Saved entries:

Lemma replay_admitted provider payload kind digest bindings r : sorted_items bindings = bindings ->
  (_MAX_RECEIPT_BYTES <? Z.of_nat (String.length payload)) = false ->
  _validated_replay provider payload kind digest bindings = Ok r ->
  _load_canonical_receipt payload = Ok r /\ admitted_in provider payload kind digest bindings r.
Proof.
  intros Hb Hs. unfold _validated_replay. intros (r' & [Hr|(x & _ & _ & [=])]%try_except_Ok & E)%bind_Ok.
  destruct (_ && _ && _ && _) eqn:Hsame; [|by simp_res; subst].
  apply bind_Ok in E as (valid & Hv & E). destruct valid; [|by simp_res; subst].
  apply bind_Ok in E as (attested & Ha & E). destruct attested; [|done]. injection E as <-. split; [done|].
  bool_simp. apply bool_decide_eq_true in H2.
  repeat match goal with E : (_ =? _)%string = true |- _ => apply String.eqb_eq in E end.
  constructor; try done; [by apply loaded_line|eauto|]. by rewrite H2.
Qed.

Lemma signed provider kind digest bindings r : sign_receipt provider kind digest bindings = Ok r ->
  schema_version r = RECEIPT_SCHEMA_VERSION /\ artifact_kind r = kind /\ artifact_digest r = digest /\
  subject_bindings r = bindings /\ digest_is_valid r = Ok true.
Proof.
  unfold sign_receipt. intros (payload & _ & (own & Ho & [= <-])%bind_Ok)%bind_Ok. split_and!; try done.
  unfold digest_is_valid. match type of Ho with ?m = _ => change (canonical_digest (JObj (unsigned_dict _))) with m end.
  cbn [receipt_digest]. rewrite Ho. cbn [mbind res_bind try_except]. rewrite String.eqb_refl, andb_true_r.
  unfold canonical_digest in Ho. apply bind_Ok in Ho as (b & _ & [= <-]). f_equal. apply sha256_is_digest.
Qed.

Lemma new_admitted provider kind digest bindings r line : NoDup (map fst bindings) -> sorted_items bindings = bindings ->
  new_receipt provider kind digest bindings = Ok (r, line) -> admitted_in provider line kind digest bindings r.
Proof.
  intros Hn Hb. unfold new_receipt. intros (r' & (Hs & Hk & Hd & Hbs & Hv)%signed & (line' & Hl & E)%bind_Ok)%bind_Ok.
  apply bind_Ok in E as ([] & Hsize%raise_if_Ok & (ver & Hver & ([] & Hyes%raise_if_Ok & [= -> ->])%bind_Ok)%bind_Ok).
  apply negb_false_iff in Hyes as ->. constructor; try done; [apply load_line; by rewrite ?Hbs|]. by rewrite Hbs.
Qed.

(** ** Admission and verification *)

Definition receipt_key (kind digest : string) : string * string := (kind, drop_str 7 digest +:+ ".json").

Lemma filename_key kind digest t : _filename kind digest = Ok t -> (kind, t) = receipt_key kind digest.
Proof. unfold _filename. by intros (b & _ & [= <-])%bind_Ok. Qed.

Lemma subject_named kind digest b : _validate_subject kind digest b = Ok (sorted_items b) -> exists t, _filename kind digest = Ok t.
Proof.
  unfold _filename, _validate_subject. intros E. simp_res. eexists.
  repeat match goal with E : ?b = false |- _ => rewrite E; clear E end. reflexivity.
Qed.

Lemma read_size file bytes : _read (Some file) = Ok (Some bytes) ->
  file = Regular bytes /\ (_MAX_RECEIPT_BYTES <? Z.of_nat (String.length bytes)) = false.
Proof. unfold _read. destruct file as [b| |]; [|done|done]. destruct (_ <? _) eqn:E; [done|]. by intros [= <-]. Qed.

Lemma replay_in provider io payload kind digest bindings r : sorted_items bindings = bindings ->
  (_MAX_RECEIPT_BYTES <? Z.of_nat (String.length payload)) = false ->
  replay_stored provider io payload kind digest bindings = Ok r ->
  _load_canonical_receipt payload = Ok r /\ admitted_in provider payload kind digest bindings r.
Proof.
  intros Hb Hs. unfold replay_stored. intros (r' & Hr & ([] & _ & [= ->])%bind_Ok)%bind_Ok. by apply replay_admitted.
Qed.

(** What a successful admission leaves. *)
Lemma admit_leaves provider io kind digest b files r files' : NoDup (map fst b) ->
  admit_artifact provider io kind digest b files = (Ok r, files') ->
  _validate_subject kind digest b = Ok (sorted_items b) /\
  exists payload, files' !! receipt_key kind digest = Some (Regular payload) /\
    admitted_in provider payload kind digest (sorted_items b) r.
Proof.
  intros Hn. unfold admit_artifact. destruct (_validate_subject kind digest b) as [b'|] eqn:Hv; [|done].
  pose proof (binding_keys _ _ _ _ Hv) as ->. rewrite lift_Ok_bind.
  destruct (_filename kind digest) as [t|] eqn:Ht; [|done]. apply filename_key in Ht. rewrite lift_Ok_bind.
  destruct (fails io DirectoryFails); [done|]. destruct (fails io LockFails); [done|]. destruct (fails io LockUnsafe); [done|].
  rewrite get_bind, Ht. assert (Hs := sorted_again b Hn). assert (Hns : NoDup (map fst (sorted_items b))) by by rewrite sorted_items_perm.
  intros E. split; [done|]. destruct (_read (files !! receipt_key kind digest)) as [[payload|]|] eqn:Hr; [| |done].
  - rewrite lift_Ok_bind in E. destruct (files !! receipt_key kind digest) as [file|] eqn:Hf; [|done].
    apply read_size in Hr as [-> Hsize]. destruct (replay_stored _ _ _ _ _ _) as [r'|] eqn:Hrep; [|done]. injection E as <- <-.
    exists payload. split; [done|]. by apply replay_in in Hrep as [_ ?].
  - rewrite lift_Ok_bind in E. destruct (new_receipt _ _ _ _) as [[new line]|] eqn:Hnew; [|done]. rewrite lift_Ok_bind in E.
    cbn [fst snd] in E. unfold publish_receipt in E. destruct (fails io WriteFails); [done|]. destruct (fails io RenameUnavailable); [done|].
    destruct (raced io) as [other|].
    + destruct (_read (Some other)) as [[payload|]|x] eqn:Ho; [|by destruct other; cbn in Ho; [case_match| |]|].
      * cbn [default] in E. apply read_size in Ho as [-> Hsize].
        destruct (replay_stored _ _ _ _ _ _) as [r'|] eqn:Hrep; [|done]. injection E as <- <-. exists payload.
        split; [apply lookup_insert_eq|]. by apply replay_in in Hrep as [_ ?].
      * by destruct (is_receipt_error x).
    + destruct (fails io RenameFails); [done|]. destruct (fails io SyncFails); [done|]. injection E as <- <-. exists line.
      split; [apply lookup_insert_eq|]. by apply new_admitted.
Qed.

Lemma verify_stored provider files kind digest b payload r : _validate_subject kind digest b = Ok (sorted_items b) ->
  NoDup (map fst b) -> files !! receipt_key kind digest = Some (Regular payload) ->
  admitted_in provider payload kind digest (sorted_items b) r -> verify_admission provider files r kind digest b = Ok true.
Proof.
  intros Hv Hn Hf [Hl Hsize (r' & Hload & Ho) (Hs & Hk & Hd & Hb) Hval Hatt]. unfold verify_admission. rewrite Hv.
  cbn [mbind res_bind]. rewrite Hs, Hk, Hd, !String.eqb_refl, bool_decide_eq_true_2 by done. cbn [andb]. rewrite Hval.
  cbn [mbind res_bind negb]. destruct (subject_named _ _ _ Hv) as [t Ht]. rewrite Ht. cbn [mbind res_bind].
  rewrite (filename_key _ _ _ Ht), Hf. cbn [_read]. rewrite Hsize. cbn [mbind res_bind from_option_res]. rewrite Hl.
  cbn [mbind res_bind]. rewrite String.eqb_refl. cbn [negb]. rewrite Hload. cbn [mbind res_bind].
  by rewrite bool_decide_eq_true_2, Hatt by done.
Qed.

(** C18. A receipt that [admit_artifact] returned is verified, for the artifact and
    the subject it was asked for, in every later state of the store in which its
    file is what it was. *)
Theorem admitted_receipts_verify provider io kind digest b files r files' later : NoDup (map fst b) ->
  admit_artifact provider io kind digest b files = (Ok r, files') ->
  later !! receipt_key kind digest = files' !! receipt_key kind digest ->
  verify_admission provider later r kind digest b = Ok true.
Proof.
  intros Hn (Hv & payload & Hf & Ha)%admit_leaves Hlater; [|done]. eapply verify_stored; [done|done|by rewrite Hlater|done].
Qed.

• Problem to solve:
In the entries, how many lines include the string "other"? Only the number should be given.

• The completed task:
2